_WORK TO BE COMPLETED_
Please copy the lines below exactly, from the first one through the line showing "Record Process (S".

(Saved entries)

--------------------

(* ===== verification/Service.v ===== *)
(** * The life of a service process (common/mnc/service/service.{hpp,cpp})

    [execute] runs the hooks of a derived service, answers signals and tells
    systemd how it is. The hooks are a parameter, as is what happens while the
    process waits: the other threads of the service, and the signals. The flag
    [stop_requested_] is one for the process and all of its threads: it is a part
    of the object's state, which all of them share. *)

From S2P Require Import Prelude SystemTypes Effects Logging.

Record ServiceHealth := mkServiceHealth { healthy : bool; summary : string }.

(** The virtual functions of a class derived from [Service], on the state of the
    object, and the access to the flag of its base class in it. [on_stop] may
    wait for another thread: it gives [false] when it has not returned. *)
Class Hooks (S : Type) := {
  stop_requested : S -> bool;
  set_stop_requested : S -> S;
  on_start : S -> S * outcome unit;
  on_reload : S -> S * outcome unit;
  on_stop : S -> S * bool;
  health : S -> outcome ServiceHealth
}.

(** What [sigtimedwait] returns: a signal, a wait that ended ([EAGAIN] or
    [EINTR]), or another error and its text. *)
Inductive Signal := SIGINT | SIGTERM | SIGHUP | NoSignal | WaitFails (text : string).

(** What the process did, for the theorems. *)
Inductive deed :=
  | Started
  | Notified (text : string)
  | Logged (priority : Priority) (message event : string)
  | Reloaded
  | Unhealthy
  | Stopped.

Record Process (S : Type) := mkProcess {
  pc_state : S;          (* with the flag stop_requested_ *)
  reload_requested_ : bool;
  pc_started : bool;     (* the local variable started of execute *)
  pc_deeds : list deed   (* ghost, oldest first *)
}.
Arguments mkProcess {S}.
Arguments pc_state {S}.
Arguments reload_requested_ {S}.
Arguments pc_started {S}.
Arguments pc_deeds {S}.

(** The other threads: they change the state, the flag [stop_requested_] in it
    included, and may request a reload, before the flag is read and while the
    process waits for a signal. *)
Record Round (S : Type) := mkRound {
  rd_before : S -> S;
  rd_during : S -> S;
  rd_reload_during : bool;
  rd_signal : Signal
}.
Arguments mkRound {S}.
Arguments rd_before {S}.
Arguments rd_during {S}.
Arguments rd_reload_during {S}.
Arguments rd_signal {S}.

(** [sizeof(sockaddr_un::sun_path)]. *)
Definition sun_path_size : Z := 108.

(** The bytes of the address that [notify] sends to, for the value of
    [NOTIFY_SOCKET]: an abstract name begins with a zero byte, a path ends in one. *)
Definition notify_address (socket_name : string) : string :=
  match socket_name with
  | String c rest => if c ==? "@"%char then String zero rest else socket_name +:+ String zero ""
  | EmptyString => String zero ""
  end.

(** [notify]; [socket_opens] is whether [socket] returns a descriptor, and
    [sendto address text] the number of bytes that it reports sent. *)
Definition notify (NOTIFY_SOCKET : option string) (socket_opens : bool) (sendto : string -> string -> Z) (state : string) : bool :=
  match NOTIFY_SOCKET with
  | None | Some EmptyString => true
  | Some socket_name =>
      if sun_path_size <=? size_of socket_name then false
      else if negb socket_opens then false
      else sendto (notify_address socket_name) state =? size_of state
  end.

Section service.
Context {S : Type} {HK : Hooks S}.
Context (name_ : string).
Abbreviation E := (eff (Process S)).

Definition deed_done (d : deed) : E unit :=
  modify (fun p => mkProcess (pc_state p) (reload_requested_ p) (pc_started p) (pc_deeds p ++ [d])).

Definition set_state (f : S -> S) : E unit :=
  modify (fun p => mkProcess (f (pc_state p)) (reload_requested_ p) (pc_started p) (pc_deeds p)).

Definition set_started (b : bool) : E unit :=
  modify (fun p => mkProcess (pc_state p) (reload_requested_ p) b (pc_deeds p)).

Definition request_stop : E unit := set_state set_stop_requested.

Definition request_reload : E unit :=
  modify (fun p => mkProcess (pc_state p) true (pc_started p) (pc_deeds p)).

(** [reload_requested_.exchange(false)]. *)
Definition take_reload : E bool := fun p =>
  (mkProcess (pc_state p) false (pc_started p) (pc_deeds p), Return (reload_requested_ p)).

Definition run_hook (f : S -> S * outcome unit) : E unit := fun p =>
  let '(s, r) := f (pc_state p) in (mkProcess s (reload_requested_ p) (pc_started p) (pc_deeds p), r).

(** [stop_requested()]. *)
Definition read_stop : E bool := gets (fun p => stop_requested (pc_state p)).

Definition read_health : E ServiceHealth := fun p => (p, health (pc_state p)).

Definition newline : string := String (chr 10) "".

(** The wait for a signal. *)
Definition listen (r : Round S) : E unit :=
  _ ← set_state (rd_during r);
  _ ← when (rd_reload_during r) request_reload;
  match rd_signal r with
  | WaitFails text => throw (StdException ("sigtimedwait failed: " +:+ text))
  | SIGINT | SIGTERM => request_stop
  | SIGHUP => request_reload
  | NoSignal => mret tt
  end.

(** The reload and the health check; the result is whether [result] is set to 1. *)
Definition look_after : E bool :=
  reload ← take_reload;
  _ ← when reload (
        _ ← run_hook on_reload;
        _ ← deed_done Reloaded;
        deed_done (Logged notice (name_ +:+ " reloaded") "service_reloaded"));
  current ← read_health;
  if negb (healthy current) then
    _ ← deed_done Unhealthy;
    _ ← request_stop;
    mret true
  else
    _ ← deed_done (Notified ("WATCHDOG=1" +:+ newline +:+ "STATUS=" +:+ summary current));
    mret false.

(** The loop; [None] when the process still runs after these rounds, else
    [result]. *)
Fixpoint service_loop (rounds : list (Round S)) (result : Z) : E (option Z) :=
  match rounds with
  | [] =>
      stopped ← read_stop;
      mret (if (stopped : bool) then Some result else None)
  | r :: rest =>
      _ ← set_state (rd_before r);
      stopped ← read_stop;
      if (stopped : bool) then mret (Some result)
      else
        _ ← listen r;
        failed ← look_after;
        service_loop rest (if (failed : bool) then 1 else result)
  end.

(** The [try] block up to the loop. *)
Definition begin_service : E unit :=
  _ ← run_hook on_start;
  _ ← set_started true;
  _ ← deed_done Started;
  initial ← read_health;
  _ ← deed_done (Notified ("READY=1" +:+ newline +:+ "STATUS=" +:+ summary initial));
  deed_done (Logged notice (name_ +:+ " is ready") "service_ready").

(** The [catch] clauses. *)
Definition failed_with (e : exn) : E (option Z) :=
  _ ← deed_done (Logged critical
        (match e with
         | Error e => name_ +:+ " failed: " +:+ err_message e
         | StdException what => name_ +:+ " failed: " +:+ what
         | UnknownException => name_ +:+ " failed with an unknown exception"
         end) "service_failed");
  mret (Some 1).

(** [on_stop()]: whether it returned. *)
Definition call_on_stop : E bool := fun p =>
  let '(s, returned) := on_stop (pc_state p) in
  (mkProcess s (reload_requested_ p) (pc_started p) (pc_deeds p ++ if (returned : bool) then [Stopped] else []), Return returned).

(** [if (started) on_stop()]. *)
Definition stop_hook : E bool :=
  started ← gets pc_started;
  if (started : bool) then call_on_stop else mret true.

(** What follows the [try] block: whether it gets to its end. *)
Definition finish : E bool :=
  _ ← deed_done (Notified ("STOPPING=1" +:+ newline +:+ "STATUS=" +:+ name_ +:+ " is stopping"));
  returned ← stop_hook;
  _ ← when returned (deed_done (Logged notice (name_ +:+ " stopped") "service_stopped"));
  mret returned.

(** [execute]; [masked] is whether the signals could be blocked. [None] when it
    has not returned: the process still runs after the rounds, or [on_stop] waits. *)
Definition execute (masked : bool) (rounds : list (Round S)) : E (option Z) :=
  if negb masked then
    _ ← deed_done (Logged critical "failed to block lifecycle signals" "signal_setup_failed");
    mret (Some 1)
  else
    _ ← set_started false;
    result ← try_catch (_ ← begin_service; service_loop rounds 0) failed_with;
    match result with
    | None => mret None
    | Some code => returned ← finish; mret (if (returned : bool) then Some code else None)
    end.

End service.

(** ** What [execute] guarantees *)

Section guarantees.
Context {S : Type} {HK : Hooks S}.
Context (name_ : string).
Abbreviation E := (eff (Process S)).

(** What a process in service may do. *)
Definition serving (d : deed) : Prop :=
  match d with
  | Reloaded | Unhealthy => True
  | Notified text => exists s, text = "WATCHDOG=1" +:+ newline +:+ "STATUS=" +:+ s
  | Logged _ _ event => event = "service_reloaded"
  | Started | Stopped => False
  end.

(** [p'] is [p] after the deeds [l]. *)
Definition after (p : Process S) (l : list deed) (p' : Process S) : Prop :=
  pc_started p' = pc_started p /\ pc_deeds p' = pc_deeds p ++ l.

Lemma after_refl p : after p [] p.
Proof. split; [done | by rewrite app_nil_r]. Qed.

Lemma after_trans p l p' l' p'' : after p l p' -> after p' l' p'' -> after p (l ++ l') p''.
Proof. intros [H1 H2] [H3 H4]. split; [congruence|]. by rewrite H4, H2, app_assoc. Qed.

Definition served (p : Process S) (unhealthy : bool) (p' : Process S) : Prop :=
  exists l, after p l p' /\ Forall serving l /\ (unhealthy = true <-> Unhealthy ∈ l).

Lemma served_trans p b p' b' p'' : served p b p' -> served p' b' p'' -> served p (b || b') p''.
Proof.
  intros (l & H1 & H2 & H3) (l' & K1 & K2 & K3). exists (l ++ l'). split; [by eapply after_trans|].
  split; [by apply Forall_app|]. rewrite orb_true_iff, elem_of_app. tauto.
Qed.

Definition asked_during (r : Round S) : bool := match rd_signal r with SIGINT | SIGTERM => true | _ => false end.

Lemma wp_deed d (Q : unit -> Process S -> Prop) F p :
  Q tt (mkProcess (pc_state p) (reload_requested_ p) (pc_started p) (pc_deeds p ++ [d])) ->
  wp (deed_done d) Q F p.
Proof. done. Qed.

Lemma listen_spec r p : wp (listen r) (fun _ => after p []) (fun _ => after p []) p.
Proof.
  unfold listen, after, wp, mbind, eff_bind, set_state, modify, when, request_stop, set_state, modify, request_reload, throw.
  destruct r as [rb rdu [] []]; cbn; rewrite app_nil_r; done.
Qed.

Lemma served_nil p q : after p [] q -> served p false q.
Proof. intros Hq. exists []. split_and!; [done | done |]. split; [done | by intros ?%elem_of_nil]. Qed.

(** The reload. *)
Lemma reload_spec p :
  wp (reload ← take_reload; when reload (_ ← run_hook on_reload; _ ← deed_done Reloaded;
        deed_done (Logged notice (name_ +:+ " reloaded") "service_reloaded")))
    (fun _ => served p false) (fun _ => served p false) p.
Proof.
  unfold wp, mbind, eff_bind, take_reload, when, run_hook, deed_done, modify. destruct (reload_requested_ p).
  - cbn. destruct (on_reload (pc_state p)) as [s [u|e]]; cbn.
    + exists [Reloaded; Logged notice (name_ +:+ " reloaded") "service_reloaded"].
      split; [by split; [|cbn; rewrite <- app_assoc]|]. split; [by repeat constructor|]. split; [done | set_solver].
    + apply served_nil. split; [done | by rewrite app_nil_r].
  - apply served_nil. split; [done | by rewrite app_nil_r].
Qed.

Lemma look_after_spec p :
  wp (look_after name_) (fun b => served p b) (fun _ => served p false) p.
Proof.
  unfold look_after. rewrite wp_bind. pose proof (reload_spec p) as Hr. rewrite wp_bind in Hr.
  eapply wp_mono; [exact Hr | | done]. cbv beta. intros reload p0 Hp0. rewrite wp_bind.
  eapply wp_mono; [exact Hp0 | | done]. cbv beta. intros [] p1 Hs. rewrite wp_bind. unfold read_health, wp at 1.
  destruct (health (pc_state p1)) as [h|e]; [|done].
  destruct (healthy h); cbn [negb]; rewrite wp_bind; apply wp_deed.
  - rewrite wp_ret. apply (served_trans p false p1 false); [done|]. eexists. split; [by split|].
    split; [repeat constructor; by eexists|]. split; [done | set_solver].
  - rewrite wp_bind. unfold request_stop, set_state. rewrite wp_modify, wp_ret.
    apply (served_trans p false p1 true); [done|]. exists [Unhealthy]. split; [by split|].
    split; [by repeat constructor|]. split; [intros _; left | done].
Qed.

--------------------

_TASK OUTPUT_
(* ===== verification/Service.v ===== *)
(** * The life of a service process (common/mnc/service/service.{hpp,cpp})

    [execute] runs the hooks of a derived service, answers signals and tells
    systemd how it is. The hooks are a parameter, as is what happens while the
    process waits: the other threads of the service, and the signals. The flag
    [stop_requested_] is one for the process and all of its threads: it is a part
    of the object's state, which all of them share. *)

From S2P Require Import Prelude SystemTypes Effects Logging.

Record ServiceHealth := mkServiceHealth { healthy : bool; summary : string }.

(** The virtual functions of a class derived from [Service], on the state of the
    object, and the access to the flag of its base class in it. [on_stop] may
    wait for another thread: it gives [false] when it has not returned. *)
Class Hooks (S : Type) := {
  stop_requested : S -> bool;
  set_stop_requested : S -> S;
  on_start : S -> S * outcome unit;
  on_reload : S -> S * outcome unit;
  on_stop : S -> S * bool;
  health : S -> outcome ServiceHealth
}.

(** What [sigtimedwait] returns: a signal, a wait that ended ([EAGAIN] or
    [EINTR]), or another error and its text. *)
Inductive Signal := SIGINT | SIGTERM | SIGHUP | NoSignal | WaitFails (text : string).

(** What the process did, for the theorems. *)
Inductive deed :=
  | Started
  | Notified (text : string)
  | Logged (priority : Priority) (message event : string)
  | Reloaded
  | Unhealthy
  | Stopped.

Record Process (S : Type) := mkProcess {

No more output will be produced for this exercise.